Hilde’s campaign seems to be working. The board of trustees decision at La Sierra is any indication, it seems to be working. Another indication comes from an October article by Hilde:
One has to wonder why LSU refuses to be transparent. As the veil is being pulled back, some parents are realizing LSU is not the place for their children. One such parent, Karen McPherson, said: “My daughter went to La Sierra. When I discovered they were teaching naturalistic evolution – I transferred her to Pacific Union College. The transfer was for this reason alone!”
This passage is…interesting. Apparently McPherson thinks that PUC (an Adventist school in the hills of the wine country just 1 hour north of San Francisco) is a resolutely YEC school. I thought so also, until I visited it in 2006. Here’s the story.
In 2006, Wes Elsberry and I were invited to come to PUC and debate evolution for part of a student-organized speaker series. We were initially hesitant, since we are generally skeptical of debating creationists.
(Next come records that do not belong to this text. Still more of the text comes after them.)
(* ===== verification/GroupStart.v ===== *)
(** * GroupStart: from the creation of a space to its documents

    The servers that answered [CreateSpace] of src/service/ps/ps_rpc.cc for the
    replicas of one partition are the raft group of ReplicaGroup at its start,
    so that what holds of its runs holds of the space from its creation on. *)
From S2P Require Import Prelude Numeric Bytes Common Dto Files Engine Wire RaftStore ReplicaGroup.
From S2P Require Import Config Http PsMeta PsRpc.
Local Open Scope Z_scope.

Section start.
Context `{FileUtil} `{StartEnv} `{GammaAdmin} `{JsonCodec PsNodeInfo}
  `{JsonCodec CreateSpaceRequest} `{WireCodec BlockRequest} `{WireCodec Document}.

(** A server as a node of a group, and the servers of a request. *)
Definition peer_of (n : PsNode) : Peer :=
  mkPeer (default Block_new (n_mgr n)) (n_gamma n) 0 false [] 0 0.
Definition group_of (req : CreateSpaceRequest) (init : GammaState) (nodes : gmap string PsNode) :
    Group := mkGroup (cs_space req) init [] [] (peer_of <$> nodes).

(** The server has answered the request with success. *)
Definition created_by (req : CreateSpaceRequest) (n' : PsNode) : Prop :=
  ∃ g n msg, CreateSpace g req n = (status_of 0 msg, n').

Lemma StartRaftServer_term root group conf ip port space fs msg mgr fs' :
  StartRaftServer root group conf ip port space (Some Block_new) fs = (msg, mgr, fs') →
  _leader_term <$> mgr = Some (-1).
Proof. unfold StartRaftServer, Block_start. intros E. repeat case_match; by simplify_eq/=. Qed.

Lemma created_leaderless req n' :
  created_by req n' → _leader_term <$> n_mgr n' = Some (-1).
Proof.
  intros (g & n & msg & E). unfold CreateSpace in E. destruct (HasSpace (n_mata n)); [done|].
  destruct (default _ _) as [[[root group] conf] port].
  destruct (CreateTable _ _) as [[code text] gamma].
  destruct (Z.eqb_spec code 0) as [->|Hne]; cbn [negb] in E; [|by injection E as -> _ _].
  unfold CreateBlock in E. destruct (DeleteBlock _ _) as [[??] fs].
  destruct (StartRaftServer _ _ _ _ _ _ _ _) as [[m1 mgr] fs1] eqn:Es.
  apply StartRaftServer_term in Es. destruct (failed m1); [done|].
  destruct (DumpCreateSpaceReq _ _) as [m2 fs2]. destruct (failed m2); [done|]. by injection E as _ <-.
Qed.

Lemma group_of_new req init nodes :
  db_name (cs_space req) ≠ "" →
  map_Forall (λ _ n, created_by req n ∧ n_gamma n = init) nodes → new_group (group_of req init nodes).
Proof.
  intros Hdb HN. split_and!; [done..|]. intros a p. cbn [g_peers group_of].
  intros (n & <- & Hn)%lookup_fmap_Some. destruct (HN a n Hn) as [HC Hg].
  pose proof (created_leaderless _ _ HC) as Ht. destruct HC as (g & n0 & msg & E).
  destruct (CreateSpace_started _ _ _ _ _ Hdb E) as (_ & _ & b & node & Hb & _ & _ & _ & _ & Hs).
  unfold new_peer, peer_of. rewrite Hb in *. simpl in *. split_and!; try done. congruence.
Qed.

Lemma group_run_space lossy g0 evs g : group_run lossy g0 evs g → g_space g = g_space g0.
Proof. induction 1 as [|evs g evs' g' _ IH Hs]; [done|]. rewrite <-IH. by destruct Hs. Qed.

End start.

(** ** Properties *)

(** C8. A space with long ids keeps the documents it acknowledged from its
    creation on: if the servers of a partition have answered the request for it
    with success and their engines start alike, then after every run of raft on
    these servers, with changes of leadership, snapshots and restarts, each write
    that was answered with success has its document in the log, and a leader that
    has applied it answers a read, by any text the engine takes for the id, with
    the last document under the id.  This is for runs in which every committed
    document has an int64 id and fields that can be stored, every document
    serializes, a restarted engine has the writes it had at its last snapshot,
    and no node is caught up by the snapshot of another node. *)
Theorem created_group_keeps_documents `{GammaDocLaws} `{!GammaEngine} `{GammaKeys}
    `{!GammaEngineLaws} `{GammaTable} `{!GammaAdmin} `{FileUtil} `{StartEnv} `{JsonCodec PsNodeInfo}
    `{JsonCodec CreateSpaceRequest} `{WireCodecLaws BlockRequest} `{WireCodecLaws Document}
    (req : CreateSpaceRequest) (init : GammaState) (nodes : gmap string PsNode)
    (evs : list Replied) (g : Group) (ev : Replied) :
  db_name (cs_space req) ≠ "" → space_id_type (cs_space req) = LONG_SDTYPE →
  map_Forall (λ _ n, created_by req n ∧ n_gamma n = init) nodes →
  group_run false (group_of req init nodes) evs g → log_storable g →
  (∀ d', is_Some (SerializeToString (A := Document) d')) →
  ev ∈ evs → resp_success (ev_response ev) = true →
  ∃ i d idv, doc_at (g_log g) i = Some d ∧ ParseFromString (ev_data ev) = Some d ∧
    doc_key d = Some idv ∧ read_by_leaders g i idv.
Proof.
  intros Hdb Hid HN HR HL Hall Hev Hsucc.
  assert (reachable false evs g) as Hreach.
  { exists (group_of req init nodes). split; [by apply group_of_new|done]. }
  assert (space_id_type (g_space g) = LONG_SDTYPE) as Hs
    by (by rewrite (group_run_space _ _ _ _ HR)).
  destruct (ack_in_log _ _ _ _ Hreach Hev Hsucc) as (i & d & Hd & Hp).
  destruct (HL _ _ Hd) as (idv & Hk & _). exists i, d, idv. split_and!; [done..|].
  by eapply committed_read.
Qed.

(** ** Instances of the properties *)

#[local] Instance start_doc : GammaDoc := map_doc.
#[local] Instance start_engine : GammaEngine := map_engine.
#[local] Instance start_request : WireCodec BlockRequest := count_codec BlockRequest.
#[local] Instance start_document : WireCodec Document := count_codec Document.
#[local] Instance start_request_laws : WireCodecLaws BlockRequest := count_codec_laws BlockRequest.
#[local] Instance start_document_laws : WireCodecLaws Document := count_codec_laws Document.
#[local] Existing Instances info_json creq_json sample_env.

(** One server; it becomes the leader, takes a document and applies it. *)
Definition one_server : gmap string PsNode := {["n1" := sample_created.2]}.
Definition start_group : Group := group_of sample_creq ∅ one_server.
Definition start_leader : Peer :=
  set_block (on_leader_start 3 (default Block_new (n_mgr sample_created.2))) (peer_of sample_created.2).
Definition start_log (proposed log : list LogEntry) : Group :=
  mkGroup (cs_space sample_creq) ∅ proposed log (<["n1" := start_leader]> (g_peers start_group)).
Definition start_entry : LogEntry := mkLogEntry "n1" (one_task doc_bytes).
Definition start_applied : Peer :=
  advance 1 (on_apply long_space [leader_entry] ∅).2 Finished start_leader.
Definition start_end : Group := set_peer "n1" start_applied (start_log [] [start_entry]).

Lemma start_run : group_run false start_group [first_answer] start_end.
Proof.
  change [first_answer] with (apply_answers "n1" "" (p_block start_leader) [leader_entry]
    [Some (set_success true empty_response)] Finished ++ [] ++ [] ++ [] ++ []).
  apply (gr_step false _ _ (start_log [] [start_entry])).
  - apply (gr_step false _ _ (start_log [start_entry] []));
      [|exact (gs_commit false (start_log [start_entry] []) [] _ [] eq_refl)].
    apply (gr_step false _ _ (start_log [] [])).
    + apply (gr_step false _ [] start_group); [constructor|].
      by apply (gs_leader_start false start_group "n1" (peer_of sample_created.2) 3).
    + apply (gs_propose false (start_log [] []) "n1" start_leader "" sample_req doc_bytes);
        [apply lookup_insert_eq|vm_compute; reflexivity|reflexivity].
  - apply (gs_apply false (start_log [] [start_entry]) "n1" start_leader "" 1 [leader_entry]);
      [apply lookup_insert_eq|reflexivity| |exact first_apply_eq].
    constructor; [|constructor]. split; [reflexivity|by right].
Qed.

Lemma created_group_keeps_documents_witness :
  ∃ i d idv, doc_at (g_log start_end) i = Some d ∧
    ParseFromString (ev_data first_answer) = Some d ∧ doc_key d = Some idv ∧
    read_by_leaders (H2 := decimal_keys) start_end i idv.
Proof.
  apply (@created_group_keeps_documents map_doc map_doc_laws map_engine decimal_keys
    map_engine_laws name_table (map_admin 0) posix_util _ _ _ _ _ _ _ sample_creq ∅ one_server [first_answer] start_end
    first_answer).
  - discriminate.
  - reflexivity.
  - apply map_Forall_singleton. split; [|reflexivity]. by exists sample_conf, sample_node, "".
  - exact start_run.
  - intros [|i] d Hd; [|done]. assert (Some d = Some sample_doc) as [= ->].
    { rewrite <-Hd. apply (parse_serialize sample_doc). reflexivity. }
    apply sample_storable.
  - intros d'. eexists. reflexivity.
  - left.
  - reflexivity.
Defined.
However, after some discussion with the organizers, we grudgingly signed up, since it seemed like there was some chance for a reasonable discussion rather than just a Gish-gallop debate. Wes and I drove up to PUC – but, aware of the YECiness of Adventists, we went in as armed to the teeth as academics can be, with huge powerpoint files solely devoted to putting evidence for the age of the earth and common ancestry as bluntly and non-deniably as possible. When I spoke, I popped the slides up one-by-one and used the basic refrain, “Here are the hard facts. If this evidence has been hidden from you before now by your teachers and professors, you should ask yourself why.” It was pretty much a go-in-with-blazing-guns strategy.
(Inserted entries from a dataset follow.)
(* ===== verification/LocalSpaces.v ===== *)
(** * LocalSpaces: src/service/router/local_spaces.{h,cc}

    The router's copy of the spaces in a JSON file, used when etcd has none. *)
From S2P Require Import Prelude Numeric Bytes Common Files Wire.
Local Open Scope Z_scope.

Record LocalSpaces := mkLocalSpaces {
  ls_filename : string;
  ls_path : string;
  ls_spaces : list Space
}.

Definition LocalSpaces_new : LocalSpaces := mkLocalSpaces "" "" [].

Definition ls_file (l : LocalSpaces) : string := ls_path l +:+ "/" +:+ ls_filename l.
Definition set_spaces (s : list Space) (l : LocalSpaces) : LocalSpaces :=
  mkLocalSpaces (ls_filename l) (ls_path l) s.

Section local.
Context `{FileUtil} `{JsonCodec (list Space)}.

(** The loop that looks for a free name; it copies [file_path], which is the
    directory. *)
Fixpoint copy_loop (n i : nat) (path base : string) (fs : Fs) : Fs :=
  match n with
  | O => fs
  | S n' =>
      let path_file := base +:+ to_string (Z.of_nat i) in
      if PathExists path_file fs && negb (DirectoryExists path_file fs) then
        copy_loop n' (S i) path base fs
      else let '(_, fs) := CopyFile path path_file fs in fs
  end.

Definition LocalSpaces_Init (path filename : string) (l : LocalSpaces) (fs : Fs) :
    bool * LocalSpaces * Fs :=
  let l := mkLocalSpaces filename path (ls_spaces l) in
  if negb (PathExists path fs) then
    let '(ok, fs) := CreateDirectory path fs in
    if negb ok then (false, l, fs) else (true, l, fs)
  else (true, l, copy_loop 100 0 path (ls_file l) fs).

Definition LocalSpaces_Load (l : LocalSpaces) (fs : Fs) : bool * LocalSpaces * Fs :=
  let l := set_spaces [] l in
  let '(json_content, fs) := ifstream_read (ls_file l) fs in
  match json_content with
  | None => (false, l, fs)
  | Some json_content =>
      match JsonToProtoMessage (str_of json_content) with
      | None => (false, l, fs)
      | Some s => (true, set_spaces s l, fs)
      end
  end.

(** The file is opened, and with that emptied, before the conversion. *)
Definition LocalSpaces_Save (l : LocalSpaces) (fs : Fs) : bool * Fs :=
  match ProtoMessageToJson (ls_spaces l) with
  | None => let '(_, fs) := ofstream_write (ls_file l) [] fs in (false, fs)
  | Some json_str => ofstream_write (ls_file l) (bytes_of json_str) fs
  end.

End local.

Definition LocalSpaces_AddSpace (space : Space) (l : LocalSpaces) : bool * LocalSpaces :=
  (true, set_spaces (ls_spaces l ++ [space]) l).

Definition SetSpaces (spaces : list Space) (l : LocalSpaces) : LocalSpaces :=
  fold_left (λ l s, (LocalSpaces_AddSpace s l).2) spaces (set_spaces [] l).

Definition is_space (db name : string) (s : Space) : bool :=
  bool_decide (db_name s = db) && bool_decide (space_name s = name).

(** The loop from the last index down, [n] elements to go. *)
Fixpoint delete_loop (n : nat) (db name : string) (spaces : list Space) (is_del : bool) :
    bool * list Space :=
  match n with
  | O => (is_del, spaces)
  | S i =>
      match spaces !! i with
      | Some s =>
          if is_space db name s then delete_loop i db name (delete i spaces) true
          else delete_loop i db name spaces is_del
      | None => (is_del, spaces)
      end
  end.

Definition LocalSpaces_DeleteSpace (db name : string) (l : LocalSpaces) : bool * LocalSpaces :=
  let '(is_del, spaces) := delete_loop (length (ls_spaces l)) db name (ls_spaces l) false in
  (is_del, set_spaces spaces l).

Definition GetSpaces (l : LocalSpaces) : list Space := ls_spaces l.

(** ** Lemmas *)

Lemma delete_middle_app {A} (l1 : list A) x l2 : delete (length l1) (l1 ++ x :: l2) = l1 ++ l2.
Proof. induction l1 as [|y l1 IH]; [done|]. simpl. f_equal. apply IH. Qed.

Lemma delete_loop_spec l1 l2 db name b :
  delete_loop (length l1) db name (l1 ++ l2) b =
    (b || existsb (is_space db name) l1, filter (λ s, negb (is_space db name s)) l1 ++ l2).
Proof.
  revert l2 b. induction l1 as [|x l1 IH] using rev_ind; intros l2 b.
  { by rewrite orb_false_r. }
  rewrite length_app, Nat.add_1_r, <-app_assoc. simpl.
  rewrite list_lookup_middle by done. rewrite existsb_app, filter_app. simpl.
  rewrite orb_false_r. destruct (is_space db name x) eqn:Ex.
  - rewrite delete_middle_app, IH. rewrite filter_cons_False by (rewrite Ex; simpl; tauto).
    by rewrite filter_nil, app_nil_r, !orb_true_r.
  - rewrite IH. rewrite filter_cons_True by (rewrite Ex; simpl; tauto).
    by rewrite filter_nil, orb_false_r, <-app_assoc.
Qed.

Lemma SetSpaces_spaces spaces l : ls_spaces (SetSpaces spaces l) = spaces.
Proof.
  unfold SetSpaces. assert (∀ l', ls_spaces (fold_left (λ l s, (LocalSpaces_AddSpace s l).2)
    spaces l') = ls_spaces l' ++ spaces) as HS; [|by rewrite HS].
  induction spaces as [|s spaces IH]; intros l'; simpl; [by rewrite app_nil_r|].
  rewrite IH. simpl. by rewrite <-app_assoc.
Qed.

(** ** Properties *)

(** What is saved is loaded: after a save that reports success a load, by
    the same or by a new process, gives the spaces that were saved; and the
    deletion of a space, with its loop over indices that change as elements
    are removed, keeps exactly the spaces of other names, in order, and says
    whether there was one. *)
Theorem local_spaces_roundtrip `{JsonCodecLaws (list Space)} (l l0 : LocalSpaces)
    (fs fs' : Fs) (db name : string) :
  LocalSpaces_Save l fs = (true, fs') → no_fail fs → names_inj fs →
  ls_filename l0 = ls_filename l → ls_path l0 = ls_path l →
  (∃ fs'', LocalSpaces_Load l0 fs' = (true, l, fs'')) ∧
  LocalSpaces_DeleteSpace db name l =
    (existsb (is_space db name) (ls_spaces l),
     set_spaces (filter (λ s, negb (is_space db name s)) (ls_spaces l)) l).
Proof.
  intros HS Hn Hi Hf Hp. split.
  - unfold LocalSpaces_Save in HS. destruct (ProtoMessageToJson (ls_spaces l)) as [s|] eqn:Es.
    + destruct (ofstream_write_ok _ _ _ _ HS Hn Hi) as (Hc & _ & Hn' & _).
      unfold LocalSpaces_Load. replace (ls_file (set_spaces [] l0)) with (ls_file l)
        by (unfold ls_file; simpl; congruence).
      destruct (ifstream_read_ok (ls_file l) fs' Hn') as (fs'' & -> & _). rewrite Hc.
      rewrite str_of_bytes_of, (json_roundtrip _ _ Es). exists fs''.
      destruct l, l0. simpl in *. by subst.
    + by destruct (ofstream_write _ _ fs).
  - unfold LocalSpaces_DeleteSpace. pose proof (delete_loop_spec (ls_spaces l) [] db name false) as E.
    rewrite app_nil_r in E. by rewrite E, app_nil_r.
Qed.

Definition sample_spaces : LocalSpaces :=
  mkLocalSpaces "f" "p" [mkSpace "d" "a" 1 1 1 [] [] None None None;
    mkSpace "d" "b" 2 1 1 [] [] None None None; mkSpace "d" "a" 3 1 1 [] [] None None None].

Lemma pair_eta {A B} (p : A * B) x : p.1 = x → p = (x, p.2).
Proof. by destruct p; intros <-. Qed.

Lemma local_spaces_roundtrip_witness :
  ∃ fs'', @LocalSpaces_Load (count_json (list Space)) (mkLocalSpaces "f" "p" [])
      (@LocalSpaces_Save (count_json (list Space)) sample_spaces (mkFs ∅ ∅ ∅ ∅ [])).2 =
      (true, sample_spaces, fs'') ∧
    LocalSpaces_DeleteSpace "d" "a" sample_spaces =
      (true, mkLocalSpaces "f" "p" [mkSpace "d" "b" 2 1 1 [] [] None None None]).
Proof.
  destruct (@local_spaces_roundtrip (count_json (list Space))
    (count_json_laws (list Space)) sample_spaces (mkLocalSpaces "f" "p" [])
    (mkFs ∅ ∅ ∅ ∅ []) (@LocalSpaces_Save (count_json (list Space)) sample_spaces
      (mkFs ∅ ∅ ∅ ∅ [])).2 "d" "a") as [[fs'' E] D].
  - apply pair_eta. vm_compute. reflexivity.
  - constructor.
  - intros p q ino. simpl. rewrite lookup_empty. discriminate.
  - reflexivity.
  - reflexivity.
  - exists fs''. split; [exact E|]. exact D.
Defined.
However, as the discussion ensued, the students, and some of the professors, had some news for me. “You’ve got us all wrong,” they said. “We’re not all old-fashioned young-earth creationists and anti-evolutionists here, that’s an old stereotype about Adventists.” (Note: this is not a direct quote, rather it is just the gist of what I remember hearing.) Subsequent discussion indicated that many of the students & profs were reasonably well-informed about evolution and not really skeptical of it. After some interesting chats, Wes and I drove home, shaking our heads and commenting that if Seventh Day Adventists were becoming OK with evolution, we should keep our eyes open for flying pigs and freezing hells.
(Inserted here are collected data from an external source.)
(* ===== verification/EtcdClient.v ===== *)
(** * EtcdClient: src/clients/etcd_client.{h,cc}

    The client of etcd's JSON gateway: one HTTP channel per etcd node, calls
    that try the channels in turn from a random one, prefix ranges, watches, and
    the background thread that keeps a node registered under a lease.  brpc's
    channels and json2pb are parameters; [EtcdServer] states what the thread
    relies on of etcd itself. *)
From Stdlib Require Import Ascii.
From S2P Require Import Prelude StdMap Numeric Bytes Common Wire EtcdMsg.
Local Open Scope Z_scope.

(** The channels: opening gives 0 on success; a call either fails or returns
    the body of the response.  Calls change the state [ENet] of the outside. *)
Class EtcdNet := {
  ENet : Type;
  etcd_channel_Init : string → string → ENet → Z * ENet;
  etcd_call : string → string → string → ENet → option string * ENet
}.

(** [json2pb::JsonToProtoMessage] into an existing message, which it may change
    also when it fails. *)
Class JsonInto (A : Type) := json_into : string → A → bool * A.

(** A channel is its url; [None] is the null pointer. *)
Record EtcdClient := mkEtcdClient {
  _chan_list : list (option string);
  _chan_size : Z;
  _keep_alive_bt_running : bool
}.

(** [_chan_size] is not initialised by the constructor. *)
Definition EtcdClient_new (chan_size : Z) : EtcdClient := mkEtcdClient [] chan_size false.

Inductive EtcdOps :=
  | RANGE | PUT | DELETE_RANGE | TXN | COMPACT
  | LEASE_GRANT | LEASE_REVOKE | LEASE_KEEPALIVE | LEASE_TTL | LEASE_LEASES.

Definition op_path (op : EtcdOps) : string :=
  match op with
  | RANGE => "/v3/kv/range"
  | PUT => "/v3/kv/put"
  | DELETE_RANGE => "/v3/kv/deleterange"
  | TXN => "/v3/kv/txn"
  | COMPACT => "/v3/kv/compaction"
  | LEASE_GRANT => "/v3/lease/grant"
  | LEASE_REVOKE => "/v3/lease/revoke"
  | LEASE_KEEPALIVE => "/v3/lease/keepalive"
  | LEASE_TTL => "/v3/lease/timetolive"
  | LEASE_LEASES => "/v3/lease/leases"
  end.

(** [range_end.back() += 1], on a [char]. *)
Fixpoint incr_back (s : string) : string :=
  match s with
  | EmptyString => EmptyString
  | String c EmptyString => String (byte_of (byte_val c + 1)) EmptyString
  | String c t => String c (incr_back t)
  end.

Definition GetRangeEnd (key : string) : string :=
  let range_end := key in
  if (0 <? String.length key)%nat then incr_back range_end else range_end.

Section client.
Context `{EtcdNet}.

(** The channels of [ip_ports] from index [i]; the entry of a channel that does
    not open is null, and the later ones stay as they are. *)
Fixpoint init_channels (i : nat) (ip_ports : list (string * Z)) (lb : string)
    (chans : list (option string)) (net : ENet) : bool * list (option string) * ENet :=
  match ip_ports with
  | [] => (true, chans, net)
  | ip_port :: rest =>
      let url := "http://" +:+ ip_port.1 +:+ ":" +:+ to_string ip_port.2 in
      let '(rc, net) := etcd_channel_Init url lb net in
      if negb (rc =? 0) then (false, <[i := None]> chans, net)
      else init_channels (S i) rest lb (<[i := Some url]> chans) net
  end.

(** [vector::resize] with null pointers. *)
Definition resize_null (n : nat) (chans : list (option string)) : list (option string) :=
  take n chans ++ replicate (n - length chans) None.

Definition EtcdClient_Init (ip_ports : list (string * Z)) (lb : string) (c : EtcdClient)
    (net : ENet) : bool * EtcdClient * ENet :=
  if (length ip_ports <=? 0)%nat then (false, c, net)
  else
    let size := length ip_ports in
    let '(ok, chans, net) :=
      init_channels 0 ip_ports lb (resize_null size (_chan_list c)) net in
    (ok, mkEtcdClient chans (Z.of_nat size) (_keep_alive_bt_running c), net).

(** The next channel and its index; [raw] is the random draw of the first
    call.  The outer [None] is the access outside of the list or the division
    by its size 0. *)
Definition GetChannel (raw pre_idx : Z) (chans : list (option string)) :
    option (Z * option string) :=
  let chan_size := Z.of_nat (length chans) in
  let pre_idx :=
    if 0 <=? pre_idx then (pre_idx + 1) `rem` chan_size
    else GenRandomInt raw 1 chan_size - 1 in
  if (pre_idx <? 0) then None
  else ch ← chans !! Z.to_nat pre_idx; Some (pre_idx, ch).

Section op.
Context {REQ RESP : Type} `{JsonCodec REQ} `{JsonInto RESP}.

(** The attempts, [n] of them to go. *)
Fixpoint op_loop (n : nat) (raw pre_idx : Z) (chans : list (option string)) (path : string)
    (request : REQ) (response : RESP) (net : ENet) : option (bool * RESP * ENet) :=
  match n with
  | O => Some (false, response, net)
  | S n' =>
      '(pre_idx, ch) ← GetChannel raw pre_idx chans;
      match ProtoMessageToJson request with
      | None => op_loop n' raw pre_idx chans path request response net
      | Some output =>
          url ← ch;
          let '(answer, net) := etcd_call url path output net in
          match answer with
          | None => op_loop n' raw pre_idx chans path request response net
          | Some body =>
              let '(ok, response) := json_into body response in
              if negb ok then op_loop n' raw pre_idx chans path request response net
              else Some (true, response, net)
          end
      end
  end.

Definition EtcdOp (raw : Z) (chans : list (option string)) (op : EtcdOps) (request : REQ)
    (response : RESP) (net : ENet) : option (bool * RESP * ENet) :=
  op_loop (length chans) raw (-1) chans (op_path op) request response net.

End op.

Context `{JsonCodec RangeRequest} `{JsonInto RangeResponse}.
Context `{JsonCodec PutRequest} `{JsonInto PutResponse}.
Context `{JsonCodec LeaseGrantRequest} `{JsonInto LeaseGrantResponse}.
Context `{JsonCodec LeaseKeepAliveRequest} `{JsonInto HttpLeaseKeepAliveResponse}.
Implicit Types (raw : Z) (cli : EtcdClient) (net : ENet).

Definition Range raw (request : RangeRequest) response cli net :
    option (bool * RangeResponse * ENet) :=
  EtcdOp raw (_chan_list cli) RANGE request response net.

Definition EtcdPut raw (request : PutRequest) response cli net :
    option (bool * PutResponse * ENet) :=
  EtcdOp raw (_chan_list cli) PUT request response net.

Definition LeaseGrant raw (request : LeaseGrantRequest) response cli net :
    option (bool * LeaseGrantResponse * ENet) :=
  EtcdOp raw (_chan_list cli) LEASE_GRANT request response net.

Definition LeaseKeepAlive raw (request : LeaseKeepAliveRequest) response cli net :
    option (bool * HttpLeaseKeepAliveResponse * ENet) :=
  EtcdOp raw (_chan_list cli) LEASE_KEEPALIVE request response net.

Definition DeleteRange `{JsonCodec DeleteRangeRequest} `{JsonInto DeleteRangeResponse} raw
    (request : DeleteRangeRequest) response cli net : option (bool * DeleteRangeResponse * ENet) :=
  EtcdOp raw (_chan_list cli) DELETE_RANGE request response net.

Definition Txn `{JsonCodec TxnRequest} `{JsonInto TxnResponse} raw
    (request : TxnRequest) response cli net : option (bool * TxnResponse * ENet) :=
  EtcdOp raw (_chan_list cli) TXN request response net.

Definition Compact `{JsonCodec CompactionRequest} `{JsonInto CompactionResponse} raw
    (request : CompactionRequest) response cli net : option (bool * CompactionResponse * ENet) :=
  EtcdOp raw (_chan_list cli) COMPACT request response net.

Definition LeaseRevoke `{JsonCodec LeaseRevokeRequest} `{JsonInto LeaseRevokeResponse} raw
    (request : LeaseRevokeRequest) response cli net : option (bool * LeaseRevokeResponse * ENet) :=
  EtcdOp raw (_chan_list cli) LEASE_REVOKE request response net.

Definition LeaseTimeToLive `{JsonCodec LeaseTimeToLiveRequest}
    `{JsonInto LeaseTimeToLiveResponse} raw (request : LeaseTimeToLiveRequest) response cli net :
    option (bool * LeaseTimeToLiveResponse * ENet) :=
  EtcdOp raw (_chan_list cli) LEASE_TTL request response net.

Definition LeaseLeases `{JsonCodec LeaseLeasesRequest} `{JsonInto LeaseLeasesResponse} raw
    (request : LeaseLeasesRequest) response cli net : option (bool * LeaseLeasesResponse * ENet) :=
  EtcdOp raw (_chan_list cli) LEASE_LEASES request response net.

(** ** Watch *)

(** What a part of the stream makes the watcher do. *)
Inductive WatcherCall := OnParseError | OnEventResponse (response : WatchResponse).

(** [ReadBody::OnReadOnePart] *)
Definition OnReadOnePart `{JsonInto WatchResponseEx} (data : string) : list WatcherCall :=
  if (0 <? String.length data)%nat then
    let '(ok, response) := json_into data empty_WatchResponseEx in
    if negb ok then [OnParseError]
    else [OnEventResponse (default empty_WatchResponse (wx_result response))]
  else [].

(** [Watch]: every branch of the first iteration returns.  The result [true]
    attaches a reader that calls the watcher for each part of the stream. *)
Definition Watch `{JsonCodec WatchRequest} raw (request : WatchRequest) (watcher : bool)
    cli net : option (bool * ENet) :=
  if 0 <? _chan_size cli then
    '(_, ch) ← GetChannel raw (-1) (_chan_list cli);
    if negb watcher then Some (false, net)
    else
      match ProtoMessageToJson request with
      | None => Some (false, net)
      | Some output =>
          url ← ch;
          let '(answer, net) := etcd_call url "/v3/watch" output net in
          match answer with None => Some (false, net) | Some _ => Some (true, net) end
      end
  else Some (false, net).

(** ** Registration under a lease *)

Record KeepAliveArgs := mkKeepAliveArgs {
  ka_etcd_cli : EtcdClient; ka_key : string; ka_val : string; ka_interval_sec : Z
}.

(** The lambda [register_func]; [raws] are the random draws of its calls. *)
Definition register_func (raws : nat → Z) (cli : EtcdClient) (key val : string) (ttl : Z)
    net : option (Z * ENet) :=
  if bool_decide (key = "") then Some (-1, net)
  else
    '(_, grant_resp, net) ←
      LeaseGrant (raws 0%nat) (mkLeaseGrantRequest ttl 0) empty_LeaseGrantResponse cli net;
    '(_, _, net) ← EtcdPut (raws 1%nat)
      (mkPutRequest key val (gr_ID grant_resp) false false false) empty_PutResponse cli net;
    Some (gr_ID grant_resp, net).

Definition register_node (raws : nat → Z) (ka : KeepAliveArgs) net : option (Z * ENet) :=
  register_func raws (ka_etcd_cli ka) (ka_key ka) (ka_val ka) (int32 (3 * ka_interval_sec ka)) net.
So, anyway, the point is: watch out Hilde & McPherson! It looks like Pacific Union College isn’t safe, either! Light the torches and sharpen the pitchforks!
(The other point is: even if the claims in the movie Expelled were true, which they aren’t, they still don’t add up to anything like the campaigns that have been waged against supporters of mainstream science at fundamentalist colleges. Such things have been going on since the 1800s at evagelical schools; it has just taken until the 21st century for the Adventist schools to catch up.)